It’s time to consider the possibility that industrial farming with its focus on chemicals such as glyphosate and glufosinate have played an important role in creating drought and other severe weather patterns.
The term microbiome can be misleading because it conjures images of things so small and insignificant that, in relation to macroscopic phenomena, they are literally invisible. These ubiquitously distributed bacteria collectively constitute together something of a globe-spanning organism, and their collective power to affect changes in the planet’s climate may be far more profound than any of us imagined.
For instance, it is now known that the atmospheric microbiome actually regulates rain and snow formation and precipitation. In fact, Earth is surrounded by microbes and the products of microbes flying from land to sky and back to land. A recent article explains how “Over land outside the tropics, only 1 percent of rain events involve ice-free clouds, according to the new study.” And what is the most significant rain-making bacteria identified to date but an ice-nucleating bacteria called Pseudomonas syringae? Perhaps it would be more accurate to speak of these bacteria in the atmosphere in toto not as a microbiome but an “atmospheric macrobiome.”
Chances are you’ve never heard of rainmaking bacteria even though the concept has been around since the 1970s.
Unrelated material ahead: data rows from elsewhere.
(** A machine cancelled, and its task taken to be waited for. *)
Lemma sane_cancelled d d1 (w : W) ts ws wt :
  sane {| sys_d := d; sys_w := w; sys_tasks := ts; sys_waiters := ws |} →
  (∀ vpn, d_vpn d = Some vpn → d_cancelled d1 = {[cancel_token vpn]} ∪ d_cancelled d) →
  (d_vpn d = None → d_cancelled d1 = d_cancelled d) → tokens_ok d1 → d_next_token d1 = d_next_token d →
  awaits wt = task_cancel <$> d_tunnel_task d →
  sane {| sys_d := set_task None d1; sys_w := w; sys_tasks := ts; sys_waiters := ws ++ [wt] |}.
Proof.
  intros [_ Hnd Hlt Hh Hw] Hc Hc0 Htok Hn Ha. cbn in *.
  assert (Hgrows : d_cancelled d ⊆ d_cancelled d1)
    by (destruct (d_vpn d) as [vpn|]; [rewrite (Hc vpn eq_refl); set_solver|by rewrite Hc0]).
  split; cbn; [exact Htok|exact Hnd|by rewrite Hn|done|].
  intros x k [Hx| ->%list_elem_of_singleton]%elem_of_app Hk; [by apply Hgrows, (Hw x)|].
  rewrite Ha in Hk. destruct (d_tunnel_task d) as [task|]; [|done]. injection Hk as <-.
  destruct (Hh task eq_refl) as (_ & vpn & Hv & <-). rewrite (Hc vpn Hv). set_solver.
Qed.

Lemma sane_outbound d (w : W) ts ws request d' :
  outbound_begin d w = Some (request, d') →
  sane {| sys_d := d; sys_w := w; sys_tasks := ts; sys_waiters := ws |} →
  sane {| sys_d := set_task None d'; sys_w := w; sys_tasks := ts;
          sys_waiters := ws ++ [WaitOutbound (task_cancel <$> d_tunnel_task d) request] |}.
Proof.
  intros Ho Hi. destruct (outbound_begin_frame _ _ _ _ Ho) as (vpn & Hv & Hc & Hn & Htok).
  eapply sane_cancelled; [exact Hi| | |apply Htok, Hi|done|done].
  - intros v Hv'. rewrite Hv in Hv'. by injection Hv' as <-.
  - by rewrite Hv.
Qed.

(** A step of a task keeps its token and what the daemon holds. *)
Lemma sane_task l1 l2 t pc o d d' (w : W) ws :
  task_step t pc d o d' →
  sane {| sys_d := d; sys_w := w; sys_tasks := l1 ++ {| r_task := t; r_pc := pc |} :: l2; sys_waiters := ws |} →
  sane {| sys_d := d'; sys_w := w;
          sys_tasks := l1 ++ match o with Some pc' => [{| r_task := t; r_pc := pc' |}] | None => [] end ++ l2;
          sys_waiters := ws |}.
Proof.
  intros Ht [Htok Hnd Hlt Hh Hw]. destruct (task_step_frame _ _ _ _ _ Ht) as (Htask & Hn & Hcan & Htk & Hmach). cbn in *.
  assert (Hsub : map token (l1 ++ match o with Some pc' => [{| r_task := t; r_pc := pc' |}] | None => [] end ++ l2)
    `sublist_of` map token (l1 ++ {| r_task := t; r_pc := pc |} :: l2)).
  { rewrite !map_app. apply sublist_app; [done|]. destruct o; cbn; [done|]. by apply sublist_cons. }
  split; cbn; [by apply Htk|by eapply sublist_NoDup| | |by rewrite Hcan].
  - rewrite Hn. apply Forall_app in Hlt as [Hl1 [Hx Hl2]%Forall_cons]. rewrite !Forall_app.
    split; [done|]. split; [|done]. destruct o; [by rewrite Forall_singleton|constructor].
  - rewrite Htask, Hcan. intros task Hd. destruct (Hh task Hd) as (Hnc & vpn & Hv & Hct). split; [done|].
    destruct (Hmach vpn Hv) as (vpn' & Hv' & Hct' & _). exists vpn'. split; [done|]. congruence.
Qed.

Lemma sane_step may_connect s s' : sys_step may_connect s s' → sane s → sane s'.
Proof.
  destruct 1 as [s s' Hs|d d' w w' ts ws (Hv & Ht & Hn & Hc)].
  2:{ intros [[Hc0 Hv0] Hnd Hlt Hh Hw]. cbn in *. split; cbn; rewrite ?Hc, ?Hn, ?Hv, ?Ht; try done. by split; rewrite ?Hc, ?Hn, ?Hv. }
  destruct Hs as [l1 l2 t pc o d d' w ws Ht|request s s' Hm Ha|request s s' Hr|d w ts ws|d w ts l1 a l2 Hr|
                 d w ts ws request d' Ho|l1 a request l2 s s' Hws Hr Hm Ha|l1 a request l2 s s' Hws Hr Hf].
  - by apply sane_task.
  - intros Hi. by eapply sane_accept.
  - destruct Hr as (e & Hc & Hws & Hts). apply connect_refused in Hc as [Hd _].
    intros []. split; rewrite ?Hd, ?Hws, ?Hts; done.
  - intros Hi. eapply sane_cancelled; [exact Hi|unfold disconnect_begin..|done].
    + by intros vpn ->.
    + by intros ->.
    + by apply disconnect_begin_tokens, Hi.
    + by destruct (d_vpn d).
  - intros [Htok Hnd Hlt Hh Hw]. cbn in *. destruct (transition_frame set_disconnected d) as (Ht & Hn & Hc).
    unfold disconnect_end. split; cbn; rewrite ?Ht, ?Hn, ?Hc; [by apply tokens_transition|done|done| |].
    + intros task Hd. destruct (Hh task Hd) as (Hnc & vpn & Hv & Hct). split; [done|].
      unfold vpn_transition. rewrite Hv. by exists (set_disconnected vpn).
    + intros x k Hx. apply Hw. set_solver.
  - intros Hi. by eapply sane_outbound.
  - intros Hi. eapply sane_accept; [|exact Ha]. by eapply sane_without.
  - intros Hi. apply (sane_without l1 (WaitOutbound a request) l2) in Hi; [|done]. destruct Hi.
    destruct Hf as (e & Hc & Hw & Hts). apply connect_refused in Hc as [Hd _].
    split; rewrite ?Hd, ?Hw, ?Hts; done.
Qed.

Lemma reaches_sane may_connect s : sys_reaches may_connect s → sane s.
Proof.
  induction 1 as [d w Hv Ht Hc|s s' _ IH Hs]; [|by eapply sane_step].
  split; cbn; [split; [rewrite Hc; intros t Hin; by apply elem_of_empty in Hin|by rewrite Hv]|constructor|constructor|by rewrite Ht|].
  intros x k Hx. by apply elem_of_nil in Hx.
Qed.

Lemma sys_reaches_mono (P Q : Sys → Prop) s : (∀ s, P s → Q s) → sys_reaches P s → sys_reaches Q s.
Proof.
  intros Hi. induction 1 as [d w Hv Ht Hc|s s' _ IH Hs]; [by apply SysStarts|]. eapply SysSteps; [exact IH|].
  destruct Hs as [s s' Hs|]; [|by apply StepOther]. apply StepTunnel.
  destruct Hs as [l1 l2 t pc o d d' w ws Ht|r s s' Hm Ha|r s s' Hr|d w ts ws|d w ts l1 a l2 Hr|d w ts ws r d' Ho|
                  l1 a r l2 s s' Hws Hr Hm Ha|l1 a r l2 s s' Hws Hr Hf].
  - by apply StepTask.
  - by apply StepConnect with r; [apply Hi|].
  - by apply StepRefused with r.
  - apply StepDisconnect.
  - by apply StepDisconnected.
  - by apply StepOutbound.
  - by apply StepReconnects with l1 a r l2; [| |apply Hi|].
  - by apply StepReconnectRefused with l1 a r l2.
Qed.

(** One tunnel at a time: however the connect tasks, the RPCs and the rest
    of the daemon interleave, as long as no connect is accepted while an
    operation waits for a task or while a task that goes on shows a failure, at
    most one task runs.  When nothing waits it is the one the daemon would
    cancel, nobody has cancelled it, and but for that moment the machine refuses
    another connect; when something waits the task is cancelled and somebody
    waits for its end; and when the last waiting disconnect answers, nothing
    runs. *)
Theorem one_tunnel s :
  sys_reaches calm s →
  (length (sys_tasks s) <= 1)%nat ∧
  (∀ r, r ∈ sys_tasks s →
     (sys_waiters s = [] → in_charge (sys_d s) r) ∧ (sys_waiters s ≠ [] → leaving (sys_d s) (sys_waiters s) r)) ∧
  ∀ a, sys_waiters s = [WaitDisconnect a] → ready (WaitDisconnect a) s → sys_tasks s = [].
Proof. intros Hr. by apply invariant_one_tunnel, reaches_invariant. Qed.

(** C40: The moment in which a second tunnel can be started: when a task runs,
    nothing waits for it and the machine would accept a connect, the task shows
    a failed attempt and has not given up; a connect of an authenticated session
    is accepted then; both tasks run, nobody has cancelled either, and a
    disconnect cancels and awaits only the new one. *)
Theorem failed_attempt_race s r request :
  sys_reaches calm s → sys_waiters s = [] → sys_tasks s = [r] → idle (sys_d s) = true →
  am_state (d_auth (sys_d s)) = Authenticated →
  gap (r_pc r) = true ∧
  ∃ s' r', accepts request s s' ∧ sys_tasks s' = [r; r'] ∧ token r ≠ token r' ∧
    token r ∉ d_cancelled (sys_d s') ∧ token r' ∉ d_cancelled (sys_d s') ∧
    token r ∉ d_cancelled (disconnect_begin (sys_d s')) ∧ token r' ∈ d_cancelled (disconnect_begin (sys_d s')) ∧
    d_tunnel_task (sys_d s') = Some (r_task r').
Proof.
  intros Hr Hw Hts Hidle Ha. apply reaches_invariant in Hr as [Htok Hi]. rewrite Hts in Hi.
  destruct Hi as [[_ (vpn & Hv & Hct & Hnc & Htt & Hgap)]|(_ & x & Hin & _)];
    [|rewrite Hw in Hin; by apply elem_of_nil in Hin].
  split; [unfold idle, vm_can_connect in Hidle; rewrite Hv in Hidle; destruct Hgap; congruence|].
  destruct (connect_tunnel_accepted request (sys_d s) (sys_w s) Htok Ha Hidle) as (d' & t & Hc & Hcon & _);
    [by rewrite Hv|].
  destruct Hcon as (vpn' & Hv' & _ & _ & Ht' & Hle & Hn' & _ & _ & _ & Hcan & _).
  set (r' := {| r_task := {| task_request := request; task_cancel := cancel_token vpn' |};
                r_pc := PcHead (Reconnect.new Reconnect.android_compatible_default) |}).
  exists {| sys_d := d'; sys_w := sys_w s; sys_tasks := [r; r']; sys_waiters := [] |}, r'.
  assert (Hne : token r ≠ cancel_token vpn').
  { pose proof (proj2 Htok vpn Hv) as Hlt. rewrite Hct in Hlt. lia. }
  split; [exists t, (r_task r'); by rewrite Hts, Hw|]. split; [done|]. split; [exact Hne|]. cbn [sys_d].
  split; [by rewrite Hcan|]. split; [exact Hn'|]. unfold disconnect_begin. rewrite Hv'. cbn.
  split; [|split; [set_solver|exact Ht']]. rewrite Hcan. intros [Hin%elem_of_singleton|Hin]%elem_of_union; done.
Qed.

End system.

(** ** Witnesses *)

Module Race.
Import Echo AuthSample.
Abbreviation World := DaemonSample.World.
Definition fresh : DaemonInner := {|
  d_auth := DaemonSample.auth; d_vpn := None; d_config := config_default;
  d_config_path := "config.json"; d_credential_path := "credentials.json"; d_broadcasts := [];
  d_tunnel_task := None; d_active_outbound := None; d_next_token := 0; d_cancelled := ∅ |}.
Definition s0 : Sys (W:=World) := {| sys_d := fresh; sys_w := DaemonSample.no_files; sys_tasks := []; sys_waiters := [] |}.
Definition d1 : DaemonInner := (connect_tunnel vpn_request_default (fresh, DaemonSample.no_files)).1.1.
Definition task : Task := {| task_request := vpn_request_default; task_cancel := 1 |}.
Definition at_ (d : DaemonInner) (pc : Pc) : Sys (W:=World) :=
  {| sys_d := d; sys_w := DaemonSample.no_files; sys_tasks := [{| r_task := task; r_pc := pc |}]; sys_waiters := [] |}.
Definition c0 : Reconnect.ReconnectController := Reconnect.new Reconnect.android_compatible_default.
Definition refused : DaemonError := Fault NotAuthenticated.
Definition fails (t : Task) (e : DaemonError) : Prop := e = refused.
Definition failed : Sys (W:=World) :=
  at_ (mark_failed (daemon_error_to_string refused) (vpn_transition set_configuring d1)) (PcFailed c0).
Lemma failed_reached : sys_reaches fails calm failed.
Proof.
  apply SysSteps with (at_ (vpn_transition set_configuring d1) (PcAttempt c0)).
  2:{ exact (StepTunnel fails calm _ _ (StepTask fails calm [] [] task (PcAttempt c0) (Some (PcFailed c0)) _ _ _ _ (Failing fails task c0 refused _ eq_refl))). }
  apply SysSteps with (at_ d1 (PcHead c0)).
  2:{ exact (StepTunnel fails calm _ _ (StepTask fails calm [] [] task (PcHead c0) (Some (PcAttempt c0)) _ _ _ _ (Configuring_ fails task c0 _))). }
  apply SysSteps with s0; [by apply SysStarts|].
  apply StepTunnel, StepConnect with vpn_request_default.
  - split; [reflexivity|]. intros r Hr. by apply elem_of_nil in Hr.
  - eexists _, _. split; [vm_compute; reflexivity|]. split; [vm_compute; reflexivity|]. split; reflexivity.
Qed.
End Race.

Lemma one_tunnel_witness :
  length (sys_tasks Race.failed) = 1%nat ∧ in_charge (sys_d Race.failed) {| r_task := Race.task; r_pc := PcFailed Race.c0 |}.
Proof.
  split; [reflexivity|].
  apply (proj1 (proj2 (one_tunnel Race.fails Race.failed Race.failed_reached)) _ (list_elem_of_here _ _)). reflexivity.
Defined.

Lemma failed_attempt_race_witness :
  ∃ s' r', accepts vpn_request_default Race.failed s' ∧ length (sys_tasks s') = 2%nat ∧
    token r' ∉ d_cancelled (sys_d s').
Proof.
  destruct (failed_attempt_race Race.fails Race.failed {| r_task := Race.task; r_pc := PcFailed Race.c0 |} vpn_request_default
    Race.failed_reached eq_refl eq_refl eq_refl eq_refl) as (_ & s' & r' & Ha & Ht & _ & _ & Hn & _).
  exists s', r'. split; [exact Ha|]. split; [by rewrite Ht|exact Hn].
Defined.

End System.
You may not have known about microbes living in the atmosphere or about bioprecipitation. And you probably thought Native American and African rain dancing isn’t real. But gather a large group of people to kick up enough dust and this ancient ritual begins to make sense. An interesting modern example of this phenomena comes from a tea plantation in Western Kenya, notorious for its incredible volume of hailstorms. In 1982, Russell Schnell, a University of Colorado student, discovered that tea pickers kicked-up particles carrying P. syringae leading to 132 days of hailstorms in just one year.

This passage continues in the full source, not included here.